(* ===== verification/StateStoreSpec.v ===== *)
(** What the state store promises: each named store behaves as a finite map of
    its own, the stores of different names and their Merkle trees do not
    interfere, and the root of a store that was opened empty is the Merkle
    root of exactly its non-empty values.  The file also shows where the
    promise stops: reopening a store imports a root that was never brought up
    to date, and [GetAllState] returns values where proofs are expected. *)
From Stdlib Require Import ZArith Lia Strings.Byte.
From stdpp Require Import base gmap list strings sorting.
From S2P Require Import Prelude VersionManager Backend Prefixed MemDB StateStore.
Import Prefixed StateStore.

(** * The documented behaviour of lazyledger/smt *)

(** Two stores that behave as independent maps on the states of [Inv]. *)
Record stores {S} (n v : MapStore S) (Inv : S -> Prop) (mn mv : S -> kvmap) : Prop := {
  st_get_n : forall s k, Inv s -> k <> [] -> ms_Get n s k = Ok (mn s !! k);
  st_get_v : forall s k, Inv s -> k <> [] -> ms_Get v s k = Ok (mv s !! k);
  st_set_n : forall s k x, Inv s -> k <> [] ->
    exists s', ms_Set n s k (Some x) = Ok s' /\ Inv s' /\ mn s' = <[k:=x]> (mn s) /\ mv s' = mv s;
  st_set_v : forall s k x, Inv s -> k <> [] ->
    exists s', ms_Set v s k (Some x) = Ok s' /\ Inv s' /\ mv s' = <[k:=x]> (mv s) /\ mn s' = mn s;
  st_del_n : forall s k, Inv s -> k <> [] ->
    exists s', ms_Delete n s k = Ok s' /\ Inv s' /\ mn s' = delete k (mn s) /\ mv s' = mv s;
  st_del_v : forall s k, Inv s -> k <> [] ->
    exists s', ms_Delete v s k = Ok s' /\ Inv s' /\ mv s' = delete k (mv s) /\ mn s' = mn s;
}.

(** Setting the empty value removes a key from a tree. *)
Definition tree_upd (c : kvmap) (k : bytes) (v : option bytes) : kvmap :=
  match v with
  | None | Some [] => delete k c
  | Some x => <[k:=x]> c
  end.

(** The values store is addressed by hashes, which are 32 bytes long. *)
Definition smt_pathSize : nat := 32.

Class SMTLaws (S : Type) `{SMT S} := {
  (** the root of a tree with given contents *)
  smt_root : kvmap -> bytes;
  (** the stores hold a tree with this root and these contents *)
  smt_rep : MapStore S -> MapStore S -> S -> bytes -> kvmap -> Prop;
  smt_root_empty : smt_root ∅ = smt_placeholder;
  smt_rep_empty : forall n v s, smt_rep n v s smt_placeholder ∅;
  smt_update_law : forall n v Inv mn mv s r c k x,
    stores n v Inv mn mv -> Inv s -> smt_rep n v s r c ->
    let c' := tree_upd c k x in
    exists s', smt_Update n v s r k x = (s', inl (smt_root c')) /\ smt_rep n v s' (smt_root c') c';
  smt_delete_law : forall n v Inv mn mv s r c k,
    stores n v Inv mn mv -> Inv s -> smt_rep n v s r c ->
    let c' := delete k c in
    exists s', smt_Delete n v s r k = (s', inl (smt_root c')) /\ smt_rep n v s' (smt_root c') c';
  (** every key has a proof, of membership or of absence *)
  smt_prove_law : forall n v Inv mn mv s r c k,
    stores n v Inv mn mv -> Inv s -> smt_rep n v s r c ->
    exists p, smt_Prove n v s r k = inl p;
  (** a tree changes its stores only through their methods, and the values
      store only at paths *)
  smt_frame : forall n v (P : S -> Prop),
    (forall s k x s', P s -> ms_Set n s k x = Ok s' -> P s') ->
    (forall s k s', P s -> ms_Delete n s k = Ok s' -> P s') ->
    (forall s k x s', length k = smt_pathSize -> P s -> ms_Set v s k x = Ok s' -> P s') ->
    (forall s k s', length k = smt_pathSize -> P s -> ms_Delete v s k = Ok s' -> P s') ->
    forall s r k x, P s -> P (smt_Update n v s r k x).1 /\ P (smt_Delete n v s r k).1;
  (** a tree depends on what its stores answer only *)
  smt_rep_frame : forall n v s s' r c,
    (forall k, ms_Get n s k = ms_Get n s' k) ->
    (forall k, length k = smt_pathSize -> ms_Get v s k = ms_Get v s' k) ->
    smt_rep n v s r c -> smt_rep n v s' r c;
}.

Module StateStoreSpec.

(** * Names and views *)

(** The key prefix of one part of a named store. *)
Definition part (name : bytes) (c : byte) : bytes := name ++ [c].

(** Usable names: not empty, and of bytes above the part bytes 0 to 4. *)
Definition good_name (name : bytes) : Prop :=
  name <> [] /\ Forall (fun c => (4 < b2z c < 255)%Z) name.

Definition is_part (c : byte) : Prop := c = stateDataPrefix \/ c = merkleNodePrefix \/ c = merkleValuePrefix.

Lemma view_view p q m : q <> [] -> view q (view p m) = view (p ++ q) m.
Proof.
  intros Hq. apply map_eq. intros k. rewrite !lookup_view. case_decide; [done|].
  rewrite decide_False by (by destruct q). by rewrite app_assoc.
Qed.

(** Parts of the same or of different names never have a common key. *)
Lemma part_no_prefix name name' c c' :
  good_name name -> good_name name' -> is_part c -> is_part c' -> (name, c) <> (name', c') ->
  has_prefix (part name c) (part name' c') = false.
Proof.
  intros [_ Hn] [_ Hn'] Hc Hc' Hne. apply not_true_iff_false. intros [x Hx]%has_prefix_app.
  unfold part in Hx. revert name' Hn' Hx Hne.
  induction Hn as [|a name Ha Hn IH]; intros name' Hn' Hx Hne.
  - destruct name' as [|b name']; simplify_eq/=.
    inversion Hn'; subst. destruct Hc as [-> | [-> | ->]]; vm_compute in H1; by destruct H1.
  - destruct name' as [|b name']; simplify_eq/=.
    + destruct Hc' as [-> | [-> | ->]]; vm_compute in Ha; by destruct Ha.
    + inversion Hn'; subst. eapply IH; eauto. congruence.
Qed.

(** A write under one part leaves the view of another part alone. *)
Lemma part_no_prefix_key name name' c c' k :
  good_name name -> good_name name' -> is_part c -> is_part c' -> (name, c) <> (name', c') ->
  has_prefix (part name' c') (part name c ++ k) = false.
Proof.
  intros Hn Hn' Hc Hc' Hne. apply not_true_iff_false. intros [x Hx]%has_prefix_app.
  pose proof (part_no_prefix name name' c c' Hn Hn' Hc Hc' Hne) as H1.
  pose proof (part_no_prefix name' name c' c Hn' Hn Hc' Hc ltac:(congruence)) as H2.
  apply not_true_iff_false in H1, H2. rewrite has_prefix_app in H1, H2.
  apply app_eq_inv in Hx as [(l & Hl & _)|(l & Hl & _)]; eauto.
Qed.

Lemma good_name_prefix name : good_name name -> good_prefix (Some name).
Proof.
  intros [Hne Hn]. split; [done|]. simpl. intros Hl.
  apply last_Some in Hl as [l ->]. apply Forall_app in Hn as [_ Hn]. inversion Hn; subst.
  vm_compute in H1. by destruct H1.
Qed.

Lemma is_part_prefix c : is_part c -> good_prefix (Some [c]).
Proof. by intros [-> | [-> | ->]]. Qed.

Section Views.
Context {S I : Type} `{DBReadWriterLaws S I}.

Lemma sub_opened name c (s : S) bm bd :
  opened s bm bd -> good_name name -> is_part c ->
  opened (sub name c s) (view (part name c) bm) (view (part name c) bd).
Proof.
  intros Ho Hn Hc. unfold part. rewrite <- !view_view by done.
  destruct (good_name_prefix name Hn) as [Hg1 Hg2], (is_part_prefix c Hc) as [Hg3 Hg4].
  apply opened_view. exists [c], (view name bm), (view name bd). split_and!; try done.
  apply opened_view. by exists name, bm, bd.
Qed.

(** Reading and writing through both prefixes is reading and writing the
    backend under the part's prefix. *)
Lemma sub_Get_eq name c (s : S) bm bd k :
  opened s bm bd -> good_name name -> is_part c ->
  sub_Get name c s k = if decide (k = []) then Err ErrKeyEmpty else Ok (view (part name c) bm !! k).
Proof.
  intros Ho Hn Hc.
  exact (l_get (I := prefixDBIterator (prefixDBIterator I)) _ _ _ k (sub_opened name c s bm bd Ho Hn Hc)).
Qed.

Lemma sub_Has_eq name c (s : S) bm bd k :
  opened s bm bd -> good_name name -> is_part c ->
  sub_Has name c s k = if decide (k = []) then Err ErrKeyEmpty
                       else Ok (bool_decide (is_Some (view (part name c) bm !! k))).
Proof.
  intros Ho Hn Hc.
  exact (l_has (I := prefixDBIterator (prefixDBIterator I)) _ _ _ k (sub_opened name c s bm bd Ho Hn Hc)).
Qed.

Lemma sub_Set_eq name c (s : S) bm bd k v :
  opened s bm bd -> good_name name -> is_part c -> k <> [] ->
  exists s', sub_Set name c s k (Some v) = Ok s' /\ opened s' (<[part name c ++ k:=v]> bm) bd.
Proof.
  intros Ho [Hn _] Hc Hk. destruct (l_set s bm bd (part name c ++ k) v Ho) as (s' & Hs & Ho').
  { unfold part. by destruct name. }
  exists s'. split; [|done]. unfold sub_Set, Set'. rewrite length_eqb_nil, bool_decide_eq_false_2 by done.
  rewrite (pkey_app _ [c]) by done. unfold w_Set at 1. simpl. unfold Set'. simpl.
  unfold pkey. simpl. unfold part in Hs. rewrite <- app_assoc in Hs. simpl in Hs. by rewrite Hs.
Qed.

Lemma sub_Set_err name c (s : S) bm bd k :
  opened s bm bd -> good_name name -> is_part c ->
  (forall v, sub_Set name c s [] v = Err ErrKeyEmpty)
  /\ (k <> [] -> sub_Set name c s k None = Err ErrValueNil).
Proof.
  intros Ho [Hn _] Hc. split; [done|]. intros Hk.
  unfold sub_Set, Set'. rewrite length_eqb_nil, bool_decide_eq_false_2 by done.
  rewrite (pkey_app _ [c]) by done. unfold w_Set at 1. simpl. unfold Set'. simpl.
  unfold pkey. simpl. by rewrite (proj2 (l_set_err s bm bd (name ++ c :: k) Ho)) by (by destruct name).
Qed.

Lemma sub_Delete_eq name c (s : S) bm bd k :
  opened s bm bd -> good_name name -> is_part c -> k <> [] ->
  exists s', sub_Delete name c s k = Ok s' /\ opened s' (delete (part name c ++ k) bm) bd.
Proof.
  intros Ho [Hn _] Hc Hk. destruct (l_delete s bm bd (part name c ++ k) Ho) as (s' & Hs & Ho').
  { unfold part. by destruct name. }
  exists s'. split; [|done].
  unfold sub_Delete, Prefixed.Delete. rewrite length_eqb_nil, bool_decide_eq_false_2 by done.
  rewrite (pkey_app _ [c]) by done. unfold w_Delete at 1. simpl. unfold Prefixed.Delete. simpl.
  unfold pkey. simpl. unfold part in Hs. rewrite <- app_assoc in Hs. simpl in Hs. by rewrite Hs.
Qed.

----

> _EXERCISE_:
From the listing, please work out how many lines contain "subst". Give the number only.

> _EXERCISE OUTPUT_:
3